Linguistische Strukturen im Text machen es der Software möglich, den Text zu „verstehen“ und Themen, Motive und Muster zu erkennen. Die Analyse der Stimmungslage ist ein wichtiger Bestandteil dieses Prozesses. In der Vergangenheit basierte diese Technologie jedoch meist auf Schlüsselwörtern und die Daten wurden einfach in die Kategorien positiv, negativ oder neutral eingeteilt. Die erweiterten Stimmungsanalysen in Data Services 4.0 bringen weit differenzierte Ergebnisse hervor, da sie Gefühle, Meinungen und Kundenabsichten – Kauf eines Produkts oder Kündigung eines Abonnements – berücksichtigen. Dennoch sind Textanalysen nicht immer fehlerfrei. Jargon, Sarkasmus oder Übertreibungen, geschweige denn Rechtschreibfehler oder falsche Informationen, können die Ergebnisse verfälschen.

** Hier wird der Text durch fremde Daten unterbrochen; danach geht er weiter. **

(** * Amortization engine of investment-property (src/src/lib/mortgageCalculations.ts)

    The five exported functions of [mortgageCalculations.ts] are embedded
    once, over an interface [JSArith] for the JavaScript [number] operations
    they use.  The interface has two instances:
    - [xnum]: exact rational arithmetic extended with [NaN], [+Infinity] and
      [-Infinity] and the IEEE rules for them (no rounding, no signed zero);
      this is the model in which the spec's real-number statements are read;
    - [float]: Rocq's primitive IEEE-754 binary64 numbers, whose [+ - * /]
      and [<=] are exactly those of JavaScript; used where a statement is
      about bit-exact results of the program. *)

From Stdlib Require Import ZArith QArith Qround Lia Lqa String DecimalString List Sorted Floats.
Import ListNotations.

(** ** JavaScript numbers *)

Class JSArith (T : Type) := {
  lit : Z -> T;                  (* a numeric literal *)
  add : T -> T -> T;
  sub : T -> T -> T;
  mul : T -> T -> T;
  div : T -> T -> T;
  leb : T -> T -> bool;          (* a <= b *)
  max : T -> T -> T;             (* Math.max(a, b) *)
  truthy : T -> bool             (* the number as a JS condition *)
}.

(** [Math.pow] with a whole exponent and [Math.ceil]. *)
Class JSMath (T : Type) := {
  pow : T -> nat -> T;
  ceil : T -> T
}.

Declare Scope js_scope.
Delimit Scope js_scope with js.
Infix "+" := add : js_scope.
Infix "-" := sub : js_scope.
Infix "*" := mul : js_scope.
Infix "/" := div : js_scope.
Infix "<=?" := leb (at level 70) : js_scope.

(** *** Exact numbers with IEEE special values *)

Inductive xnum :=
| Fin (q : Q)
| NaN
| PInf
| NInf.

Definition xneg (x : xnum) : xnum :=
  match x with
  | Fin a => Fin (- a)
  | NaN => NaN
  | PInf => NInf
  | NInf => PInf
  end.

Definition xadd (x y : xnum) : xnum :=
  match x, y with
  | Fin a, Fin b => Fin (a + b)
  | NaN, _ | _, NaN => NaN
  | PInf, NInf | NInf, PInf => NaN
  | PInf, _ | _, PInf => PInf
  | NInf, _ | _, NInf => NInf
  end.

Definition xsub (x y : xnum) : xnum := xadd x (xneg y).

(** An infinity of sign [pos] times the finite [b]. *)
Definition inf_times (pos : bool) (b : Q) : xnum :=
  if Qeq_bool b 0 then NaN
  else if negb (Qle_bool b 0) then (if pos then PInf else NInf)
  else (if pos then NInf else PInf).

Definition xmul (x y : xnum) : xnum :=
  match x, y with
  | Fin a, Fin b => Fin (a * b)
  | NaN, _ | _, NaN => NaN
  | PInf, Fin b | Fin b, PInf => inf_times true b
  | NInf, Fin b | Fin b, NInf => inf_times false b
  | PInf, PInf | NInf, NInf => PInf
  | PInf, NInf | NInf, PInf => NInf
  end.

(** Division; a zero divisor is taken as [+0]. *)
Definition xdiv (x y : xnum) : xnum :=
  match x, y with
  | NaN, _ | _, NaN => NaN
  | Fin a, Fin b =>
      if Qeq_bool b 0 then
        (if Qeq_bool a 0 then NaN else if negb (Qle_bool a 0) then PInf else NInf)
      else Fin (a / b)
  | Fin _, _ => Fin 0
  | PInf, Fin b => if Qeq_bool b 0 then PInf else inf_times true b
  | NInf, Fin b => if Qeq_bool b 0 then NInf else inf_times false b
  | _, _ => NaN
  end.

Definition xleb (x y : xnum) : bool :=
  match x, y with
  | NaN, _ | _, NaN => false
  | NInf, _ | _, PInf => true
  | PInf, _ | _, NInf => false
  | Fin a, Fin b => Qle_bool a b
  end.

Definition xmax (x y : xnum) : xnum :=
  match x, y with
  | NaN, _ | _, NaN => NaN
  | _, _ => if xleb x y then y else x
  end.

Definition xtruthy (x : xnum) : bool :=
  match x with
  | Fin a => negb (Qeq_bool a 0)
  | NaN => false
  | _ => true
  end.

Fixpoint xpow (x : xnum) (n : nat) : xnum :=
  match n with
  | O => Fin 1
  | S m => xmul x (xpow x m)
  end.

Definition xceil (x : xnum) : xnum :=
  match x with
  | Fin a => Fin (inject_Z (Qceiling a))
  | _ => x
  end.

#[global] Instance xnum_arith : JSArith xnum := {
  lit z := Fin (inject_Z z);
  add := xadd; sub := xsub; mul := xmul; div := xdiv;
  leb := xleb; max := xmax; truthy := xtruthy
}.

#[global] Instance xnum_math : JSMath xnum := { pow := xpow; ceil := xceil }.

(** *** IEEE-754 binary64 *)

Definition float_of_Z (z : Z) : float :=
  if (z <? 0)%Z then PrimFloat.opp (PrimFloat.of_uint63 (Uint63.of_Z (- z)))
  else PrimFloat.of_uint63 (Uint63.of_Z z).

Eine interessante Funktion von SAP Data Services ist die Anpassung der Wörterbücher und Regeln, die der Textdatenverarbeitung zugrunde liegen. Möchten Sie beispielsweise Daten zu den Fusionen und Übernahmen des letzten Jahres analysieren, können Sie eine Regel definieren, die alle Phrasen mit folgender Struktur extrahiert: „Unternehmen, alle Formen der Verben kaufen, verkaufen oder übernehmen, Unternehmen“. Wenn darüber hinaus Kunden einen inoffiziellen Begriff verwenden, um auf Ihr Produkt zu verweisen, können Sie ihn dem Wörterbuch der Anwendung hinzufügen.

Erkenntnisse aus Datenwirrwarr

Einzig die Analyse unstrukturierter Daten liefert dem Unternehmen noch kein umfassendes Bild. Wahre Erkenntnisse werden erst gewonnen, wenn die Analysen unstrukturierter und strukturierter Daten ineinander greifen. Deshalb bietet SAP Data Services auch eine Anbindung an Vorgangsdaten. So lässt sich Text, der eine E-Mail-Adresse enthält, einem Kundenprofil und der zugehörigen Vorgangshistorie zuordnen. Kenntnisse darüber, ob ein Kunde sich in einem Online-Forum über ein Produkt beschwert hat, sind wichtig. Doch ebenso hilfreich ist es zu wissen, ob es sich um einen Alt- oder Neukunden handelt. Anonyme Beiträge können keinem bestimmten Kunden zugeordnet werden. Dennoch können Einblicke in die Meinung der Kunden zu einer Marketingkampagne mit den Ergebnissen und Verkaufszahlen der Kampagne in Verbindung gebracht werden.

Diese Prozesse – Datenextraktion, Bereinigung und Analyse – laufen alle auf derselben Plattform wie auch SAP BusinessObjects BI. Das bedeutet, Unternehmen brauchen keine zwei getrennten Systeme mehr verwalten, was die Gesamtbetriebskosten senkt. Ferner sind sie in der Lage, ihre vorhandenen Analysen der strukturierten Daten um die Analyse der unstrukturierten Daten zu erweitern.

Aktuell unterstützt SAP Data Services 4.0 sechs Sprachen: Englisch, Französisch, Deutsch, Spanisch, Japanisch und vereinfachtes Chinesisch. Stimmungsanalysen werden für die ersten vier Sprachen unterstützt.  Bis Ende 2011 wird die Anwendung weitere 25 Sprachen unterstützen. Dazu gehören Russisch, Koreanisch, traditionelles Chinesisch, Türkisch und Rumänisch.